Problem to solve: Find the word "Import" in the material below and gather every line that contains it.

Given records:
(* ===== verification/Register.v ===== *)
(** * The register client

    The client of jepsen/src/cloud9/jepsen.clj, which uses the KV service as a
    compare-and-set register: [get-value!], [put-value!], [read-op], [cas-op] and
    [invoke!] of [KvClient], with the retries of [with-leader-retry!]. Each attempt
    of an RPC meets a [Turn] of the cluster: what the replicated log gains before
    and after, which node is found to lead, and what becomes of the request (refused,
    applied and answered, applied with the answer lost, left pending and applied
    later, even after the client has gone on to other operations, or answered with the
    result of another entry with the same command). The handlers and the state machine
    are those of Service.v and Kv.v.

    JSON with the base64 encoding of bodies, and the HTTP status of an error code, are
    parameters. The theorem says when the operations are atomic, that is linearize.

    That there is one log, and that an answer is the result of the request's command at
    some place of it, is what Replica.v shows of the cluster (for executions whose append
    requests are all covered). The place need not be the entry of the request: a node
    completes a waiting request with any entry at its index whose command has the same
    bytes ([PendingProposal::complete]). A request is [Served] when it was completed by its own
    entry, and [Taken] when a deposed leader completed it with another one, which may be
    older than the request. *)

From stdpp Require Import pretty.
From Stdlib Require Import Sorted.
From S2P Require Import Prelude Membership Log Event Core Role Leader Node Runtime Kv Service.
Lemma etags_agree_across_nodes_witness :
  ∃ rti rtj v v', runtimes (kv_demo written) !! 1 = Some rti ∧ runtimes (kv_demo (written ++ tell_2)) !! 2 = Some rtj ∧
    kv_entries (rt_state rti) !! mkKvName "demo" "key" = Some v ∧
    kv_entries (rt_state rtj) !! mkKvName "demo" "key" = Some v' ∧ v = v'.
Proof.
  set (has := fun rt : RaftRuntime N PersistentDelta KvState => negb (rt_failed rt) &&
    match kv_entries (rt_state rt) !! mkKvName "demo" "key" with
    | Some v => bool_decide (rec_etag v = etag_for 1) | None => false end).
  destruct (lookup_sat (runtimes (kv_demo written) !! 1) has) as (rti & Ei & Pi); [vm_compute; reflexivity |].
  destruct (lookup_sat (runtimes (kv_demo (written ++ tell_2)) !! 2) has) as (rtj & Ej & Pj); [vm_compute; reflexivity |].
  unfold has in Pi, Pj. apply andb_true_iff in Pi as [Fi%negb_true_iff Pi]. apply andb_true_iff in Pj as [Fj%negb_true_iff Pj].
  destruct (kv_entries (rt_state rti) !! mkKvName "demo" "key") as [v|] eqn:Hv; [|discriminate Pi].
  destruct (kv_entries (rt_state rtj) !! mkKvName "demo" "key") as [v'|] eqn:Hv'; [|discriminate Pj].
  apply bool_decide_eq_true in Pi, Pj. exists rti, rtj, v, v'. split_and!; [exact Ei | exact Ej | exact Hv | exact Hv' |].
  eapply (etags_agree_across_nodes demo_codec demo_codec demo_command demo_table raft_config demo_codec_ok raft_config_id
    (kv_demo []) (kv_demo written) (kv_demo (written ++ tell_2)) written tell_2 1 2);
    [vm_compute; reflexivity | vm_compute; reflexivity | vm_compute; reflexivity | vm_compute; reflexivity
    | vm_compute; reflexivity | exact Ei | exact Fi | exact Ej | exact Fj | exact Hv | exact Hv' | congruence].
Defined.
(** C40: [check-config] predicts [start]. With the same files and name resolution, a file that
    [check-config] refuses makes [start] end with the same error before anything is opened.
    A file it accepts gives a configuration with which opening the runtime does not panic
    and can fail only in the store, and, when the addresses can be bound, the node runs. *)
Theorem check_predicts_start t bind records w path v nc np :
  let check := main true (Some t) bind records [] w (mkCli v nc np (CheckConfig path)) in
  let start := main true (Some t) bind records [] w (mkCli v nc np (Start path)) in
  (∀ e, check = Some (inl (CheckFailed e)) → start = Some (inl (ConfigFailed e))) ∧
  (check = Some (inr ConfigurationOk) → ∃ c,
     (load_node_config to_socket_addrs from_toml read_to_string w path).2 = inr c ∧
     ((∃ se, start = Some (inl (LaunchFailed (OpenFailed (StoreFailed se))))) ∨
      (∃ rt, open_runtime decode (dc_node c) records kv_new = Some (inr rt) ∧ rt_failed rt = false ∧
         (bind (dc_client_addr c) = true → bind (raft_addr (dc_node c)) = true → start = Some (inr (Running rt)))))) ∧
  (check = Some (inr ConfigurationOk) ∨ ∃ e, check = Some (inl (CheckFailed e))).
Proof.
  intros check start. unfold check, start, Server.main. simpl.
  destruct (load_node_config _ _ _ w path) as [w' [e|c]] eqn:Hl; simpl; split_and!; try done; eauto.
  - by intros e' [= ->].
  - intros _. exists c. split; [done |].
    destruct (accepted_opens w path w' c records Hl) as [[se Ho]|(rt & Ho & Hf)]; unfold launch; rewrite Ho.
    + left. by exists se.
    + right. exists rt. split_and!; [done | done |]. intros -> ->. done.
Qed.

End MainFacts.

(** ** Examples *)

(** A single node whose disk fails when it stands for election. *)
Definition demo_solo : RaftRuntime N PersistentDelta unit :=
  match open_runtime (Bytes := PersistentDelta) (fun d => Some d) (mkNodeConfig 1 11 [(1, 11)] (raft_config 1)) [] tt with
  | Some (inr rt) => rt
  | _ => demo_node
  end.

Lemma run_fails_closed_witness :
  ∃ rt' outs e, run demo_store demo_apply (repeat false 301) demo_solo = Some (rt', outs, Some e) ∧ rt_failed rt' = true.
Proof.
  destruct (run demo_store demo_apply (repeat false 301) demo_solo) as [[[rt' outs] [e|]]|] eqn:E;
    [|vm_compute in E; discriminate E | vm_compute in E; discriminate E].
  exists rt', outs, e. split; [reflexivity |].
  exact (proj1 (run_fails_closed demo_store demo_apply (repeat false 301) demo_solo rt' outs e E)).
Defined.
(* ===== verification/Session.v ===== *)
(** * Client sessions

    consensus/cloud9-raft-io/src/session.rs: [SessionTracker], the table that an
    application embeds in its replicated state to execute each client request once.
    [serve] is the protocol the module documents for its users: look the request up,
    answer a duplicate from the cache, otherwise execute it and record the response. *)

From S2P Require Import Prelude.
From Stdlib Require Import Sorted.

Open Scope N_scope.

Section Session.

Context {R : Type}.

Record SessionRequest (T : Type) := mkSessionRequest {
  client_id : N; sequence : N; payload : T }.

Definition session_request_new {T} (client_id sequence : N) (payload : T) : SessionRequest T :=
  mkSessionRequest T client_id sequence payload.

Record ClientSession := mkClientSession { last_sequence : N; last_response : option R }.

Definition default_client_session : ClientSession := mkClientSession 0 None.

Inductive DuplicateCheck := New | Duplicate (r : R) | Stale.

Record SessionTracker := mkSessionTracker {
  tracked : gmap N ClientSession; next_client : N }.

Definition tracker_new : SessionTracker := mkSessionTracker ∅ 1.

Definition register_client (t : SessionTracker) : SessionTracker * N :=
  let id := next_client t in
  (mkSessionTracker (<[id := default_client_session]> (tracked t)) (next_client t +u 1), id).

Definition check_duplicate (t : SessionTracker) (client_id sequence : N) : DuplicateCheck :=
  match tracked t !! client_id with
  | None => New
  | Some session =>
      match sequence ?= last_sequence session with
      | Gt => New
      | Eq => match last_response session with Some resp => Duplicate resp | None => New end
      | Lt => Stale
      end
  end.

Definition record_completion (t : SessionTracker) (client_id sequence : N) (response : R) : SessionTracker :=
  let session := default default_client_session (tracked t !! client_id) in
  let session :=
    if last_sequence session <? sequence then mkClientSession sequence (Some response) else session in
  mkSessionTracker (<[client_id := session]> (tracked t)) (next_client t).

Definition is_registered (t : SessionTracker) (client_id : N) : bool :=
  bool_decide (is_Some (tracked t !! client_id)).

Definition expire_session (t : SessionTracker) (client_id : N) : SessionTracker * bool :=
  (mkSessionTracker (delete client_id (tracked t)) (next_client t), is_registered t client_id).

Definition session_count (t : SessionTracker) : N := N.of_nat (size (tracked t)).

Definition client_last_sequence (t : SessionTracker) (client_id : N) : option N :=
  option_map last_sequence (tracked t !! client_id).

(** ** The documented protocol *)

Context {State Request : Type} (execute : State → Request → State * R).

(** What the application does with a request; the last component tells whether the
    request was executed. *)
Definition serve (st : SessionTracker * State) (c q : N) (p : Request)
    : SessionTracker * State * option R * bool :=
  let '(t, s) := st in
  match check_duplicate t c q with
  | Duplicate r => (t, s, Some r, false)
  | Stale => (t, s, None, false)
  | New => let '(s, r) := execute s p in (record_completion t c q r, s, Some r, true)
  end.

Inductive SessionOp := ORegister | ORequest (c q : N) (p : Request).

(** One operation, with the executed requests so far, latest first. *)
Definition session_step (x : SessionTracker * State * list (N * N)) (op : SessionOp)
    : SessionTracker * State * list (N * N) :=
  let '(t, s, ran) := x in
  match op with
  | ORegister => ((register_client t).1, s, ran)
  | ORequest c q p =>
      let '(t, s, _, executed) := serve (t, s) c q p in (t, s, if executed then (c, q) :: ran else ran)
  end.

Definition session_run (x : SessionTracker * State * list (N * N)) (ops : list SessionOp)
    : SessionTracker * State * list (N * N) := fold_left session_step ops x.

(** Requests come from registered clients and carry positive sequence numbers. *)
Fixpoint lawful (x : SessionTracker * State * list (N * N)) (ops : list SessionOp) : Prop :=
  match ops with
  | [] => True
  | op :: ops =>
      match op with
      | ORegister => True
      | ORequest c q _ => is_registered x.1.1 c = true ∧ 0 < q
      end ∧ lawful (session_step x op) ops
  end.

Lemma check_duplicate_recorded t c q r :
  tracked t !! c = Some (mkClientSession q (Some r)) → check_duplicate t c q = Duplicate r.
Proof. intros H. unfold check_duplicate. rewrite H. cbn. by rewrite N.compare_refl. Qed.

(** The table knows every executed request, or a later one of the same client. *)
Record tracker_inv (t : SessionTracker) (ran : list (N * N)) : Prop := {
  ti_range : ∀ c x, tracked t !! c = Some x → c < next_client t ∧ (0 < last_sequence x → is_Some (last_response x));
  ti_ran : ∀ c q, (c, q) ∈ ran → ∃ x, tracked t !! c = Some x ∧ q ≤ last_sequence x;
  ti_sorted : StronglySorted (fun a b => a.1 = b.1 → b.2 < a.2) ran
}.

Lemma check_new t c q ran :
  tracker_inv t ran → 0 < q → is_registered t c = true → check_duplicate t c q = New →
  ∃ x, tracked t !! c = Some x ∧ last_sequence x < q.
Proof.
  intros Hinv Hq Hr. unfold is_registered in Hr. apply bool_decide_eq_true in Hr as [x Hx].
  unfold check_duplicate. rewrite Hx. destruct (ti_range _ _ Hinv c x Hx) as [_ Hcached].
  destruct (N.compare_spec q (last_sequence x)) as [->| |]; [|done | by exists x].
  destruct (Hcached Hq) as [r ->]. done.
Qed.

Lemma session_step_inv t s ran op :
  tracker_inv t ran → next_client t + 1 < u64_modulus →
  match op with ORegister => True | ORequest c q _ => is_registered t c = true ∧ 0 < q end →
  let '(t', _, ran') := session_step (t, s, ran) op in
  tracker_inv t' ran' ∧ next_client t' ≤ next_client t + 1.
Proof.
  intros Hinv Hn Hlaw. destruct op as [|c q p]; cbn [session_step].
  - unfold register_client. rewrite u64_add_small by done. split; [|done]. split; cbn; [| |apply Hinv].
    + intros c x [[<- <-]|[_ Hx]]%lookup_insert_Some; [split; [lia | by cbn; lia] |].
      destruct (ti_range _ _ Hinv c x Hx). split; [lia | done].
    + intros c q Hd. destruct (ti_ran _ _ Hinv c q Hd) as (x & Hx & Hle). exists x. split; [|done].
      rewrite lookup_insert_ne; [done |]. destruct (ti_range _ _ Hinv c x Hx). lia.
  - destruct Hlaw as [Hr Hq]. unfold serve. destruct (check_duplicate t c q) as [| |] eqn:E; [|by split; [|lia]..].
    destruct (check_new _ _ _ _ Hinv Hq Hr E) as (x & Hx & Hlt). destruct (execute s p) as [s' r].
    unfold record_completion. rewrite Hx. change (default default_client_session (Some x)) with x. cbn zeta.
    rewrite (proj2 (N.ltb_lt _ _) Hlt). split; [|cbn; lia]. split; cbn.
    + intros c' x' [[<- <-]|[_ Hx']]%lookup_insert_Some; [|by apply Hinv].
      split; [by apply (ti_range _ _ Hinv c x) | done].
    + intros c' q' [[= -> ->]|Hd]%elem_of_cons.
      { eexists. split; [apply lookup_insert_eq | done]. }
      destruct (ti_ran _ _ Hinv c' q' Hd) as (x' & Hx' & Hle). destruct (decide (c' = c)) as [->|Hne].
      * eexists. split; [apply lookup_insert_eq |]. cbn. assert (x' = x) as -> by congruence. lia.
      * exists x'. by rewrite lookup_insert_ne.
    + constructor; [apply Hinv |]. apply Forall_forall. intros [c' q'] Hd; cbn. intros <-.
      destruct (ti_ran _ _ Hinv c q' Hd) as (x' & Hx' & Hle). assert (x' = x) as -> by congruence. lia.
Qed.

Lemma session_run_inv ops : ∀ t s ran,
  tracker_inv t ran → next_client t + N.of_nat (length ops) < u64_modulus → lawful (t, s, ran) ops →
  let '(t', _, ran') := session_run (t, s, ran) ops in tracker_inv t' ran'.
Proof.
  induction ops as [|op ops IH]; intros t s ran Hinv Hn Hlaw; [done |].
  cbn [lawful] in Hlaw. destruct Hlaw as [Hop Hlaw]. cbn [length] in Hn.
  pose proof (session_step_inv t s ran op Hinv ltac:(lia) Hop) as Hstep.
  cbn [session_run fold_left]. destruct (session_step (t, s, ran) op) as [[t' s'] ran'].
  destruct Hstep as [Hinv' Hle]. apply IH; [done | lia | done].
Qed.

Lemma tracker_new_inv : tracker_inv tracker_new [].
Proof. split; cbn; [by intros c x ?%lookup_empty_Some | by intros c q ?%elem_of_nil | constructor]. Qed.

(** C37: at most once. Over any history of registrations and requests of registered
    clients (fewer than 2^64 of them), no request is executed twice, and the
    executed requests of one client have increasing sequence numbers. *)
Theorem requests_execute_at_most_once s ops :
  N.of_nat (length ops) < u64_max → lawful (tracker_new, s, []) ops →
  let '(_, _, ran) := session_run (tracker_new, s, []) ops in
  NoDup ran ∧ StronglySorted (fun a b => a.1 = b.1 → b.2 < a.2) ran.
Proof.
  intros Hn Hlaw. pose proof (session_run_inv ops tracker_new s [] tracker_new_inv) as H.
  destruct (session_run _ ops) as [[t' s'] ran]. destruct H as [_ _ Hs]; [cbn; ulia | done |]. split; [|done].
  induction Hs as [|[c q] l Hl IH Hall]; [constructor | constructor; [|done]].
  intros Hin. rewrite Forall_forall in Hall. specialize (Hall _ Hin eq_refl). cbn in Hall. lia.
Qed.

(** The record of a client changes only by its own requests. *)
Lemma session_step_other t s ran op c x :
  next_client t + 1 < u64_modulus → c < next_client t → tracked t !! c = Some x →
  match op with ORegister => True | ORequest c' _ _ => c' ≠ c end →
  tracked (session_step (t, s, ran) op).1.1 !! c = Some x.
Proof.
  intros Hn Hc Hx Hop. destruct op as [|c' q p]; cbn [session_step].
  - cbn. rewrite lookup_insert_ne; [done | lia].
  - unfold serve. destruct (check_duplicate t c' q); [|done..]. destruct (execute s p). cbn.
    by rewrite lookup_insert_ne.
Qed.

(** A retry is answered from the cache. A new request of a registered client is
    executed, and repeating it before the client's next request gives the response
    of that execution, whatever other clients do in between, with no effect on the
    application; an older sequence number is refused. *)
Theorem retry_gets_cached_response t s ran c q p r ops :
  tracker_inv t ran → 0 < q → is_registered t c = true → check_duplicate t c q = New →
  (execute s p).2 = r → next_client t + N.of_nat (length ops) < u64_modulus →
  Forall (fun op => match op with ORegister => True | ORequest c' _ _ => c' ≠ c end) ops →
  let x := session_step (t, s, ran) (ORequest c q p) in
  let '(t', s', _) := session_run x ops in
  serve (t', s') c q p = (t', s', Some r, false) ∧
  (∀ q', q' < q → serve (t', s') c q' p = (t', s', None, false)).
Proof.
  intros Hinv Hq Hr Hnew Hexec Hn Hops. destruct (check_new _ _ _ _ Hinv Hq Hr Hnew) as (x0 & Hx0 & Hlt).
  cbn [session_step]. unfold serve at 1. rewrite Hnew. destruct (execute s p) as [s1 r1]. cbn in Hexec. subst r1.
  set (t1 := record_completion t c q r).
  assert (tracked t1 !! c = Some (mkClientSession q (Some r))) as Hrec.
  { unfold t1, record_completion. rewrite Hx0. cbn. rewrite (proj2 (N.ltb_lt _ _) Hlt). apply lookup_insert_eq. }
  assert (c < next_client t1) as Hc by apply (ti_range _ _ Hinv c x0 Hx0).
  change (next_client t) with (next_client t1) in Hn. clearbody t1. cbn zeta. generalize ((c, q) :: ran).
  clear -Hn Hops Hrec Hc. revert t1 s1 Hn Hc Hrec. induction Hops as [|op ops Hop Hops IH]; intros t1 s1 Hn Hc Hrec ran'.
  - cbn. rewrite (check_duplicate_recorded _ _ _ _ Hrec). split; [done |]. intros q' Hq'.
    unfold check_duplicate. rewrite Hrec. cbn. by rewrite (proj2 (N.compare_lt_iff q' q)).
  - cbn [length] in Hn. cbn [session_run fold_left].
    pose proof (session_step_other t1 s1 ran' op c _ ltac:(lia) Hc Hrec Hop) as Hrec'.
    assert (next_client t1 ≤ next_client (session_step (t1, s1, ran') op).1.1 ≤ next_client t1 + 1) as Hle.
    { destruct op as [|c' q' p']; cbn [session_step].
      - cbn. rewrite u64_add_small; lia.
      - unfold serve. destruct (check_duplicate t1 c' q'); [|cbn; lia..]. destruct (execute s1 p'). cbn. lia. }
    destruct (session_step (t1, s1, ran') op) as [[t2 s2] ran2]. cbn in Hrec', Hle. apply IH; [lia | lia | done].
Qed.

End Session.

(** An application that counts: the response is the number of executed requests. *)
Definition demo_execute (s : N) (_ : unit) : N * N := (s + 1, s + 1).

Definition demo_ops : list (SessionOp (Request := unit)) :=
  [ORegister; ORequest 1 1 tt; ORequest 1 1 tt; ORegister; ORequest 2 1 tt; ORequest 1 2 tt; ORequest 1 1 tt].

Lemma requests_execute_at_most_once_witness :
  let '(_, _, ran) := session_run demo_execute (tracker_new, 0, []) demo_ops in
  NoDup ran ∧ StronglySorted (fun a b => a.1 = b.1 → b.2 < a.2) ran.
Proof.
  apply (requests_execute_at_most_once demo_execute 0 demo_ops).
  - vm_compute. reflexivity.
  - vm_compute. repeat split.
Defined.

Lemma retry_gets_cached_response_witness :
  let x := session_step demo_execute ((register_client tracker_new).1, 0, []) (ORequest 1 1 tt) in
  let '(t', s', _) := session_run demo_execute x [ORegister; ORequest 2 1 tt] in
  serve demo_execute (t', s') 1 1 tt = (t', s', Some 1, false) ∧
  (∀ q', q' < 1 → serve demo_execute (t', s') 1 q' tt = (t', s', None, false)).
Proof.
  apply (retry_gets_cached_response demo_execute (register_client tracker_new).1 0 [] 1 1 tt 1).
  - split; cbn.
    + intros c x [[<- <-]|[_ ?%lookup_empty_Some]]%lookup_insert_Some; [|done]. split; [done | done].
    + intros c q ?%elem_of_nil. done.
    + constructor.
  - done.
  - vm_compute. reflexivity.
  - vm_compute. reflexivity.
  - reflexivity.
  - vm_compute. reflexivity.
  - repeat constructor. discriminate.
Defined.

Response area:
From stdpp Require Import pretty.
From Stdlib Require Import Sorted.
From S2P Require Import Prelude Membership Log Event Core Role Leader Node Runtime Kv Service.
From S2P Require Import Prelude.
From Stdlib Require Import Sorted.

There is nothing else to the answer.